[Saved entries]
------------------------

(* ===== verification/TurnClaim.v ===== *)
(** * Turns: the claim

    The order of the claim's query is a total preorder, and the claim takes its least eligible
    turn whenever there is capacity and an eligible turn that no other session locks. *)
From S2P Require Import Prelude PyText PyValue Failure TurnStore TurnQueue TurnControl TurnSpec.
From S2P Require Import TurnSteps TurnReach.
Local Open Scope Z_scope.

(** ** Orders given by a comparison *)

Class Ordering {A} (c : A → A → comparison) : Prop := {
  ord_sym x y : c y x = CompOpp (c x y);
  ord_eq x y z : c x y = Eq → c x z = c y z;
  ord_trans x y z : c x y = Lt → c y z = Lt → c x z = Lt }.

#[export] Instance Z_ordering : Ordering Z.compare.
Proof.
  split.
  - intros x y. apply Z.compare_antisym.
  - by intros x y z ->%Z.compare_eq.
  - intros x y z. rewrite !Z.compare_lt_iff. lia.
Qed.

#[export] Instance opt_ordering : Ordering compare_opt.
Proof.
  split.
  - intros [x|] [y|]; simpl; [apply ord_sym|done..].
  - intros [x|] [y|] [z|]; simpl; try done. apply ord_eq.
  - intros [x|] [y|] [z|]; simpl; try done. apply ord_trans.
Qed.

Lemma on_ordering {A B} (f : A → B) c : Ordering c → Ordering (λ x y, c (f x) (f y)).
Proof.
  intros [Hs He Ht]. split; [intros x y; apply Hs|intros x y z; apply He|intros x y z; apply Ht].
Qed.

Lemma lex_ordering {A} (c d : A → A → comparison) :
  Ordering c → Ordering d → Ordering (λ x y, lex (c x y) (d x y)).
Proof.
  intros [Cs Ce Ct] [Ds De Dt]. split.
  - intros x y. rewrite Cs, Ds. by destruct (c x y).
  - intros x y z. destruct (c x y) eqn:E; simpl; [|done..]. intros Hd. by rewrite (Ce _ _ z E), (De _ _ z Hd).
  - intros x y z. unfold lex. destruct (c x y) eqn:E1; [|intros _|done].
    + rewrite (Ce _ _ z E1). destruct (c y z); [by apply Dt|done..].
    + destruct (c y z) eqn:E2; [intros _| |done].
      * assert (c z y = Eq) as E3 by (rewrite Cs, E2; done).
        rewrite Cs, (Ce _ _ x E3), Cs, E1. done.
      * intros _. by rewrite (Ct _ _ _ E1 E2).
Qed.

Lemma rank_ordering s : Ordering (λ p q, compare_rank (rank_of s p) (rank_of s q)).
Proof.
  unfold compare_rank, rank_of.
  apply lex_ordering; [exact (on_ordering (λ p, service_active s (t_user p.2)) _ _)|].
  apply lex_ordering; [exact (on_ordering (λ p, last_claimed s (t_user p.2)) _ _)|].
  apply lex_ordering; [exact (on_ordering (λ p, t_queued_at p.2) _ _)|exact (on_ordering fst _ _)].
Qed.

Definition at_most {A} (c : A → A → comparison) (x y : A) : bool :=
  match c x y with Gt => false | _ => true end.

Lemma at_most_total {A} (c : A → A → comparison) : Ordering c → ∀ x y, at_most c x y = false → at_most c y x = true.
Proof. intros [Hs _ _] x y. unfold at_most. rewrite (Hs x y). by destruct (c x y). Qed.

Lemma at_most_trans {A} (c : A → A → comparison) :
  Ordering c → ∀ x y z, at_most c x y = true → at_most c y z = true → at_most c x z = true.
Proof.
  intros [Hs He Ht] x y z. unfold at_most. destruct (c x y) eqn:E; [|intros _|done].
  - by rewrite (He _ _ z E).
  - destruct (c y z) eqn:E2; [intros _| |done].
    + assert (c z y = Eq) as E3 by (rewrite Hs, E2; done). by rewrite Hs, (He _ _ x E3), Hs, E.
    + by rewrite (Ht _ _ _ E E2).
Qed.

Lemma at_most_refl {A} (c : A → A → comparison) x : Ordering c → at_most c x x = true.
Proof. intros [Hs _ _]. unfold at_most. specialize (Hs x x). by destruct (c x x). Qed.

(** The first row of the order is a least one. *)
Lemma first_by_least {A} (c : A → A → comparison) l :
  Ordering c → l ≠ [] →
  ∃ x, first_by (at_most c) l = Some x ∧ x ∈ l ∧ ∀ y, y ∈ l → at_most c x y = true.
Proof.
  intros Hc. induction l as [|x l IH]; [done|]. intros _. destruct l as [|y l].
  - exists x. split_and!; [done|by left|]. intros y ->%list_elem_of_singleton. by apply at_most_refl.
  - destruct IH as (z & Hz & Hin & Hmin); [done|]. unfold first_by in *. simpl in *. rewrite Hz.
    destruct (at_most c x z) eqn:E.
    + exists x. split_and!; [done|by left|]. intros w [->|Hw]%elem_of_cons.
      * by apply at_most_refl.
      * eapply at_most_trans; [done|exact E|by apply Hmin].
    + exists z. split_and!; [done|by right|]. intros w [->|Hw]%elem_of_cons; [by apply at_most_total|by apply Hmin].
Qed.

Section claim.
Context `{TurnHost}.

Definition unlocked (s : db) (p : Z * turn) : Prop :=
  p ∈ rows s ∧ eligible s p = true ∧ row_locked (S (d_ticks s)) p.1 = false.

Lemma unlocked_filter s p :
  p ∈ List.filter (λ p, eligible s p && negb (row_locked (S (d_ticks s)) p.1)) (rows s) ↔ unlocked s p.
Proof.
  rewrite list_elem_of_In, filter_In, <- list_elem_of_In, andb_true_iff, negb_true_iff. done.
Qed.

Lemma claim_valid s id t fs :
  store_ok s → d_turns s !! id = Some t → claimable t = true →
  core_of (set_fields fs t) = MkCore TRunning (t_write_barrier t) (t_attempt_count t + 1) (t_max_attempts t)
    (k_token (core_of (set_fields fs t))) (k_expires (core_of (set_fields fs t))) →
  attempts_valid (set_fields fs t) = true.
Proof.
  intros [[Hrows _] _] Ht Hc Hk. destruct (Hrows id t Ht) as [[Hv Hm] _ _].
  unfold claimable in Hc. apply andb_true_iff in Hc as [_ Hc].
  injection Hk as _ _ Ha Hx. unfold attempts_valid. rewrite Ha, Hx. simpl in *. lia.
Qed.

Lemma outside_bind {A B} (f : nat → A) (k : A → TS B) s :
  (outside f ≫= k) s = k (f (d_ticks s)) (bump_tick s).
Proof. done. Qed.
Lemma gets_bind {A B} (f : db → A) (k : A → TS B) s : (gets f ≫= k) s = k (f s) s.
Proof. done. Qed.

(** C30: When fewer turns are active than the capacity allows and an eligible turn is not
    locked, the claim returns the least eligible turn of the fairness order, running under a
    fresh token and a lease of 300 seconds with one more attempt. *)
Theorem claim_takes_the_fairest s p :
  store_ok s → active_count s < _effective_turn_capacity (capacity_parameter (d_ticks s)) →
  unlocked s p →
  ∃ id t t' tok s',
    claim_transaction s = (Ok (Some (id, tok)), s') ∧ unlocked s (id, t) ∧
    (∀ q, unlocked s q → rank_leb s (id, t) q = true) ∧
    d_turns s' = <[id := t']> (d_turns s) ∧ ident t' = ident t ∧
    t_state t' = TRunning ∧ t_attempt_count t' = t_attempt_count t + 1 ∧ t_lease_token t' = Some tok ∧
    (∃ n, t_heartbeat_at t' = Some n ∧ t_lease_expires_at t' = Some (n + _LEASE_SECONDS)).
Proof.
  intros Hok Hcap Hp. destruct (first_by_least (λ p q, compare_rank (rank_of s p) (rank_of s q))
    (List.filter (λ p, eligible s p && negb (row_locked (S (d_ticks s)) p.1)) (rows s)) (rank_ordering s))
    as ([id t] & Hfirst & Hin & Hmin).
  { intros Hnil. apply unlocked_filter in Hp. rewrite Hnil in Hp. by apply elem_of_nil in Hp. }
  apply unlocked_filter in Hin. pose proof Hin as (Hrow & He & _).
  assert (d_turns s !! id = Some t) as Ht by by apply elem_of_map_to_list in Hrow.
  assert (claimable t = true) as Hc by by apply andb_true_iff in He as [? _].
  set (tok := token_urlsafe (S (S (d_ticks s)))). set (n := clock (S (S (S (d_ticks s))))).
  set (fs := [FState TRunning; FAttemptCount (t_attempt_count t + 1);
         FStartedAt (match t_started_at t with Some x => Some x | None => Some n end);
         FSchedulerClaimedAt (Some n); FHeartbeatAt (Some n);
         FLeaseExpiresAt (Some (n + _LEASE_SECONDS)); FLeaseToken (Some tok)]).
  set (s4 := bump_tick (bump_tick (bump_tick (bump_tick s)))).
  assert (claim_transaction s = (Ok (Some (id, tok)), with_turns <[id := set_fields fs t]> s4)) as Hrun.
  { unfold claim_transaction, transaction. rewrite outside_bind, gets_bind.
    change (active_count (bump_tick s)) with (active_count s).
    destruct (Z.leb_spec (_effective_turn_capacity (capacity_parameter (d_ticks s))) (active_count s)); [lia|].
    assert (first_by (rank_leb (bump_tick s)) (List.filter (λ p, eligible (bump_tick s) p
      && negb (row_locked (d_ticks (bump_tick s)) p.1)) (rows (bump_tick s))) = Some (id, t)) as Hf by exact Hfirst.
    rewrite outside_bind, Hf, outside_bind. unfold now. rewrite outside_bind, ST_bind_at.
    rewrite (update_turn_at _ _ t) by done. by rewrite (claim_valid s id). }
  exists id, t, (set_fields fs t), tok, (with_turns <[id := set_fields fs t]> s4).
  split_and!; [done|done| |done|apply set_fields_ident|done..|by exists n].
  intros q Hq. apply (Hmin q). by apply unlocked_filter.
Qed.
End claim.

------------------------

All that belongs in the answer is the run of lines above from the line containing "Proof. intros [Hs _ _]." through the line containing "intros w [->|Hw]%elem_of_cons.", exactly as written.

Proof. intros [Hs _ _]. unfold at_most. specialize (Hs x x). by destruct (c x x). Qed.

(** The first row of the order is a least one. *)
Lemma first_by_least {A} (c : A → A → comparison) l :
  Ordering c → l ≠ [] →
  ∃ x, first_by (at_most c) l = Some x ∧ x ∈ l ∧ ∀ y, y ∈ l → at_most c x y = true.
Proof.
  intros Hc. induction l as [|x l IH]; [done|]. intros _. destruct l as [|y l].
  - exists x. split_and!; [done|by left|]. intros y ->%list_elem_of_singleton. by apply at_most_refl.
  - destruct IH as (z & Hz & Hin & Hmin); [done|]. unfold first_by in *. simpl in *. rewrite Hz.
    destruct (at_most c x z) eqn:E.
    + exists x. split_and!; [done|by left|]. intros w [->|Hw]%elem_of_cons.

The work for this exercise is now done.